◆ **Task prompt**
Scan the entries below and report only how many lines contain "teams".
=== Data section ===
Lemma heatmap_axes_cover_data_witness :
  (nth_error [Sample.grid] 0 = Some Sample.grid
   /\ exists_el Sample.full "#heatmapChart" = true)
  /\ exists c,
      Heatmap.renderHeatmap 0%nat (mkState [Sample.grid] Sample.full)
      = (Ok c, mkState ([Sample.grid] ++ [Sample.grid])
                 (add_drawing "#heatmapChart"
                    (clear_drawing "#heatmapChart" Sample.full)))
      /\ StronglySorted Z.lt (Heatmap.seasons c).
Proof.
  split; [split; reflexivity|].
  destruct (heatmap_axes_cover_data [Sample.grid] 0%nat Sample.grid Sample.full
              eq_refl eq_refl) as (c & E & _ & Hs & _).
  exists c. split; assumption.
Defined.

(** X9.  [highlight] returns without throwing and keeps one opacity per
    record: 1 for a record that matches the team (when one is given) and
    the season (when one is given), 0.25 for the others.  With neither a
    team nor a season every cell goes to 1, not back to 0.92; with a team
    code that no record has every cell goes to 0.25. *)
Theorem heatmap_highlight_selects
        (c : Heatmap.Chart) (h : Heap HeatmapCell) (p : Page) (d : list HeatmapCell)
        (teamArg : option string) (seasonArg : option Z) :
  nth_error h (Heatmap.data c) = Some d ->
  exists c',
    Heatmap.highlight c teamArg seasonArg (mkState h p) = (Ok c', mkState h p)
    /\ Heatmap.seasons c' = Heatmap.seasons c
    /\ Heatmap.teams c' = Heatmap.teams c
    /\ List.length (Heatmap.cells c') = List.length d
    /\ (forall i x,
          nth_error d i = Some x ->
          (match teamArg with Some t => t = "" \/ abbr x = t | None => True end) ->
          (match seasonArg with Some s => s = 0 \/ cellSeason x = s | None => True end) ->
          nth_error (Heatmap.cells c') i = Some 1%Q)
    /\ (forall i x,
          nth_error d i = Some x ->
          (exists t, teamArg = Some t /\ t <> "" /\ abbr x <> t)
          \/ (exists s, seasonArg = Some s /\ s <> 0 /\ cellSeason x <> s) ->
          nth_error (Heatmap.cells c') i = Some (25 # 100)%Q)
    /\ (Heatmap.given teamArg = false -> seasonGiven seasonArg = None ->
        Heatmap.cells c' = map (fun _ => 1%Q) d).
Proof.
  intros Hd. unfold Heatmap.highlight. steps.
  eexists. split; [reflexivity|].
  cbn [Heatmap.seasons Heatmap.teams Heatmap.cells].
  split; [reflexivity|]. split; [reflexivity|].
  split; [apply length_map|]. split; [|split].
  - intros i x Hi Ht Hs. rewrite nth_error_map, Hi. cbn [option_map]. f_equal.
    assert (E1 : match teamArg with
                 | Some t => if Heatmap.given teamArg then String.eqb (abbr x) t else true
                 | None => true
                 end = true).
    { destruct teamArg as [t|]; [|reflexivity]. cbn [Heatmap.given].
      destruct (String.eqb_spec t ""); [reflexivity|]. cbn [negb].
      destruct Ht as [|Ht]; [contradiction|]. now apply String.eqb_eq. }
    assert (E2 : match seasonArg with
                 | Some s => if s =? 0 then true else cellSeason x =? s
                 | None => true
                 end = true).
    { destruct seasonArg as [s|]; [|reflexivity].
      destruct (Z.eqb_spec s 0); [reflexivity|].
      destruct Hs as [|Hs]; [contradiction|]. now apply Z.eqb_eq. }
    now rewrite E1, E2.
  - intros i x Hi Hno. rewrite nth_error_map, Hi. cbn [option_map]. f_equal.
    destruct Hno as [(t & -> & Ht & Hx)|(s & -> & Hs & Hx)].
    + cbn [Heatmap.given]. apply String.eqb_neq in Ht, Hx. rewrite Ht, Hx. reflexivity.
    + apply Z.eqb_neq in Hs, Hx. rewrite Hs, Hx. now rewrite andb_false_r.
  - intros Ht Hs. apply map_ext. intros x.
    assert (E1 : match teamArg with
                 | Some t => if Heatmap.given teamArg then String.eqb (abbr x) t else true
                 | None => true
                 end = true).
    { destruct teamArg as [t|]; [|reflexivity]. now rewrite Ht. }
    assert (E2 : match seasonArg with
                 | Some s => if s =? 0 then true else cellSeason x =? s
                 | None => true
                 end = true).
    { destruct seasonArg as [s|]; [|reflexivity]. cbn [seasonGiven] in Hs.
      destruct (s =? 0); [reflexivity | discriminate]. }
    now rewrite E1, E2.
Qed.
===
◆ **Solution for this exercise**
2